**Description of the task**
Search the data below for the word "ascending" and copy each line that holds it.

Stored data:
(** ** The attributes [fit] leaves on the estimator *)

Lemma count_true_count_occ (datasets : list Z) (d : Z) :
  Np.count_true (Np.eq_mask datasets d) = count_occ Z.eq_dec datasets d.
Proof.
  unfold Np.count_true, Np.eq_mask.
  induction datasets as [|x ds IH]; simpl; [reflexivity|].
  destruct (Z.eq_dec x d) as [->|Hne].
  - rewrite Z.eqb_refl. simpl. now rewrite IH.
  - apply Z.eqb_neq in Hne. rewrite Hne. exact IH.
Qed.

Lemma Forall2_map_right_intro {A C : Type} (R : A -> C -> Prop)
    (g : A -> C) (l : list A) :
  (forall a, In a l -> R a (g a)) -> Forall2 R l (map g l).
Proof.
  induction l as [|a l IH]; intros H; simpl; constructor.
  - apply H. now left.
  - apply IH. intros a' Ha'. apply H. now right.
Qed.

Lemma fit_attributes (B : Backend) (fuel : nat)
    (self self' : FactoredLogistic B) (X : list Row) (y : list Z)
    (validation_data : option (list Row * list Z)) :
  fit fuel self X y validation_data = Some (Ok self') ->
  length X = length y
  /\ exists f,
       fitted self' = Some f
       /\ datasets_ f = Np.unique (map dataset_id X)
       /\ classes_list_ f
          = map Np.unique
              (split_by_dataset (Np.unique (map dataset_id X))
                                (map dataset_id X) y)
       /\ n_samples_ f
          = map (@length Row)
              (split_by_dataset (Np.unique (map dataset_id X))
                                (map dataset_id X) (map features X)).
Proof.
  intros H. apply fit_inv in H. destruct H as (p & st & Hp & _ & Hf).
  pose proof (prepare_slots _ _ _ _ Hp) as (_ & Hlen & Hcl & Hns & _).
  pose proof (prepare_spec _ _ _ _ Hp) as (Hd & _).
  apply finish_counts in Hf.
  destruct Hf as (f & Hfit & Hfns & _ & Hfd & Hfcl).
  split; [exact Hlen|]. exists f.
  rewrite Hfns, Hfd, Hfcl. auto.
Qed.

(** X7.  After [fit], [n_samples_] holds for every dataset id of
    [datasets_], in that order, the number of training rows carrying that
    id; each entry is at least 1 and the entries add up to the number of
    training rows. *)
Theorem n_samples_count_the_rows_of_each_dataset :
  forall (B : Backend) (fuel : nat) (self self' : FactoredLogistic B)
         (X : list Row) (y : list Z)
         (validation_data : option (list Row * list Z)),
    fit fuel self X y validation_data = Some (Ok self') ->
    exists f,
      fitted self' = Some f
      /\ Forall2 (fun id n =>
                    n = count_occ Z.eq_dec (map dataset_id X) id
                    /\ (1 <= n)%nat)
                 (datasets_ f) (n_samples_ f)
      /\ list_sum (n_samples_ f) = length X.
Proof.
  intros B fuel self self' X y vd Hfit.
  apply fit_attributes in Hfit.
  destruct Hfit as (Hlen & f & Hf & Hd & _ & Hns).
  exists f. split; [exact Hf|]. rewrite Hd, Hns. split.
  - unfold split_by_dataset. rewrite map_map.
    apply Forall2_map_right_intro. intros id Hin.
    rewrite select_count
      by (unfold Np.eq_mask; now rewrite !length_map).
    rewrite count_true_count_occ. split; [reflexivity|].
    apply (proj1 (unique_In _ _)) in Hin.
    apply (count_occ_In Z.eq_dec) in Hin. lia.
  - rewrite <- length_concat.
    rewrite (Permutation_length
               (@split_by_dataset_permutation _
                  (Np.unique (map dataset_id X)) (map dataset_id X)
                  (map features X) (unique_NoDup _)
                  (fun d Hd0 => proj2 (unique_In d _) Hd0)
                  ltac:(now rewrite !length_map))).
    apply length_map.
Qed.

Lemma n_samples_count_the_rows_of_each_dataset_witness :
  exists f,
    fitted (Run.fit_or
              (fit 400 (with_fine_tune false Run.simple) Run.two_X
                   Run.two_y None) Run.simple) = Some f
    /\ Forall2 (fun id n =>
                  n = count_occ Z.eq_dec (map dataset_id Run.two_X) id
                  /\ (1 <= n)%nat)
               (datasets_ f) (n_samples_ f)
    /\ list_sum (n_samples_ f) = length Run.two_X.
Proof.
  exact (@n_samples_count_the_rows_of_each_dataset Run.backend 400%nat
           (with_fine_tune false Run.simple) _ Run.two_X Run.two_y None
           run_early_stopper_off).
Defined.

(** X8.  After [fit], [datasets_] lists the dataset ids of the training
    rows in strictly ascending order, and [classes_list_] holds for each
    of them, in that order, the labels seen on the rows of that dataset:
    a non-empty, strictly ascending list that contains a label exactly
    when some training row of the dataset carries it. *)
Theorem classes_list_holds_the_labels_of_each_dataset :
  forall (B : Backend) (fuel : nat) (self self' : FactoredLogistic B)
         (X : list Row) (y : list Z)
         (validation_data : option (list Row * list Z)),
    fit fuel self X y validation_data = Some (Ok self') ->
    exists f,
      fitted self' = Some f
      /\ StronglySorted Z.lt (datasets_ f)
      /\ (forall id, In id (datasets_ f) <-> In id (map dataset_id X))
      /\ Forall2 (fun id classes =>
                    StronglySorted Z.lt classes
                    /\ classes <> []
                    /\ forall c, In c classes
                                 <-> In (id, c) (combine (map dataset_id X) y))
                 (datasets_ f) (classes_list_ f).
Proof.
  intros B fuel self self' X y vd Hfit.
  apply fit_attributes in Hfit.
  destruct Hfit as (Hlen & f & Hf & Hd & Hcl & _).
  exists f. split; [exact Hf|]. rewrite Hd, Hcl.
  split; [apply unique_sorted|]. split; [intros id; apply unique_In|].
  unfold split_by_dataset. rewrite map_map.
  apply Forall2_map_right_intro. intros id Hin.
  split; [apply unique_sorted|]. split.
  - apply unique_nonempty. intros Hnil.
    apply (f_equal (@length Z)) in Hnil.
    rewrite select_count in Hnil
      by (unfold Np.eq_mask; now rewrite !length_map).
    apply (proj1 (unique_In _ _)) in Hin.
    apply count_true_eq_mask in Hin.
    apply Nat.ltb_lt in Hin. simpl in Hnil. lia.
  - intros c. rewrite unique_In, select_eq_mask_filter, in_map_iff. split.
    + intros ([id' c'] & Hc & Hin'). simpl in Hc. subst c'.
      apply filter_In in Hin'. destruct Hin' as [Hin' Hid]. simpl in Hid.
      apply Z.eqb_eq in Hid. now subst id'.
    + intros Hin'. exists (id, c). split; [reflexivity|].
      apply filter_In. split; [exact Hin'|]. simpl. apply Z.eqb_refl.
Qed.

Lemma classes_list_holds_the_labels_of_each_dataset_witness :
  exists f,
    fitted (Run.fit_or
              (fit 400 (with_fine_tune false Run.simple) Run.two_X
                   Run.two_y None) Run.simple) = Some f
    /\ StronglySorted Z.lt (datasets_ f)
    /\ (forall id, In id (datasets_ f) <-> In id (map dataset_id Run.two_X))
    /\ Forall2 (fun id classes =>
                  StronglySorted Z.lt classes
                  /\ classes <> []
                  /\ forall c, In c classes
                               <-> In (id, c)
                                      (combine (map dataset_id Run.two_X)
                                               Run.two_y))
               (datasets_ f) (classes_list_ f).
Proof.
  exact (@classes_list_holds_the_labels_of_each_dataset Run.backend 400%nat
           (with_fine_tune false Run.simple) _ Run.two_X Run.two_y None
           run_early_stopper_off).
Defined.

(** ** A batch size of zero *)

Lemma run_zero_prepared :
  prepare zero_batches Run.two_X Run.two_y None = Ok zero_prepared.
Proof. apply result_or_ok. vm_compute. reflexivity. Qed.

(** X9.  With [batch_size = 0] and [max_iter > 0], arguments that pass
    the validation and the model construction make [fit] raise the
    division by zero of [gen_batches] in the first pass of the loop, at
    the first [next] on a batch generator. *)
Theorem zero_batch_size_raises_in_the_first_pass :
  forall (B : Backend) (fuel : nat) (self : FactoredLogistic B)
         (X : list Row) (y : list Z)
         (validation_data : option (list Row * list Z)) (p : Prepared B),
    batch_size self = 0%nat ->
    0 < max_iter self ->
    prepare self X y validation_data = Ok p ->
    fit (S fuel) self X y validation_data = Some (Raise ZeroDivisionError).
Proof.
  intros B fuel self X y vd p Hbs Hmi Hp.
  pose proof (prepare_invariant _ _ _ _ Hp) as [Hne Hstop].
  pose proof (prepare_counters_start_at_zero _ _ _ _ Hp) as Hzero.
  pose proof (prepare_spec _ _ _ _ Hp)
    as (_ & _ & _ & _ & _ & Hst & _ & Hcmi & _).
  pose proof (prepare_slots _ _ _ _ Hp)
    as (_ & _ & _ & _ & Hcbs & models & val_list & rng & _ & _ & _ & Hds).
  assert (Hnone : Forall (fun d => ds_batches d = None)
                         (ls_datasets (pr_state p))).
  { rewrite Hds. eapply Forall2_right; [apply init_datasets_fields|].
    intros slot d (_ & _ & _ & Hb & _). rewrite Hb, Hcbs, Hbs.
    reflexivity. }
  unfold fit. rewrite Hp. simpl.
  assert (Hg : loop_guard (pr_cfg p) (pr_state p) = Ok true).
  { unfold loop_guard, min_epochs. rewrite Hst.
    destruct (ls_datasets (pr_state p)) as [|d l]; [contradiction|].
    simpl. f_equal. apply Z.ltb_lt. rewrite Hcmi.
    destruct (fold_min_le l (ds_n_epochs d)) as [Hle _].
    inversion Hzero; subst. lia. }
  rewrite Hg.
  assert (Ht : tick (pr_cfg p) (pr_state p) = Raise ZeroDivisionError).
  { unfold tick.
    destruct (ls_datasets (pr_state p)) as [|d l]; [contradiction|].
    inversion Hnone as [|? ? Hd _]; subst.
    destruct (do_validation (pr_cfg p)); simpl;
      unfold model_step; simpl; rewrite Hd; reflexivity. }
  now rewrite Ht.
Qed.

Lemma zero_batch_size_raises_in_the_first_pass_witness :
  fit 1 zero_batches Run.two_X Run.two_y None
  = Some (Raise ZeroDivisionError).
Proof.
  refine (@zero_batch_size_raises_in_the_first_pass Run.backend 0%nat
            zero_batches Run.two_X Run.two_y None zero_prepared _ _
            run_zero_prepared).
  - reflexivity.
  - reflexivity.
Defined.

(** ** Fine-tuning on a graph with a dropout layer *)

Lemma run_dropping :
  fit 10 dropping Run.X_id0 Run.y_three None = Some (Ok fitted_dropping).
Proof. apply fit_or_returned. vm_compute. reflexivity. Qed.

**Expected answer**
    rows in strictly ascending order, and [classes_list_] holds for each
    a non-empty, strictly ascending list that contains a label exactly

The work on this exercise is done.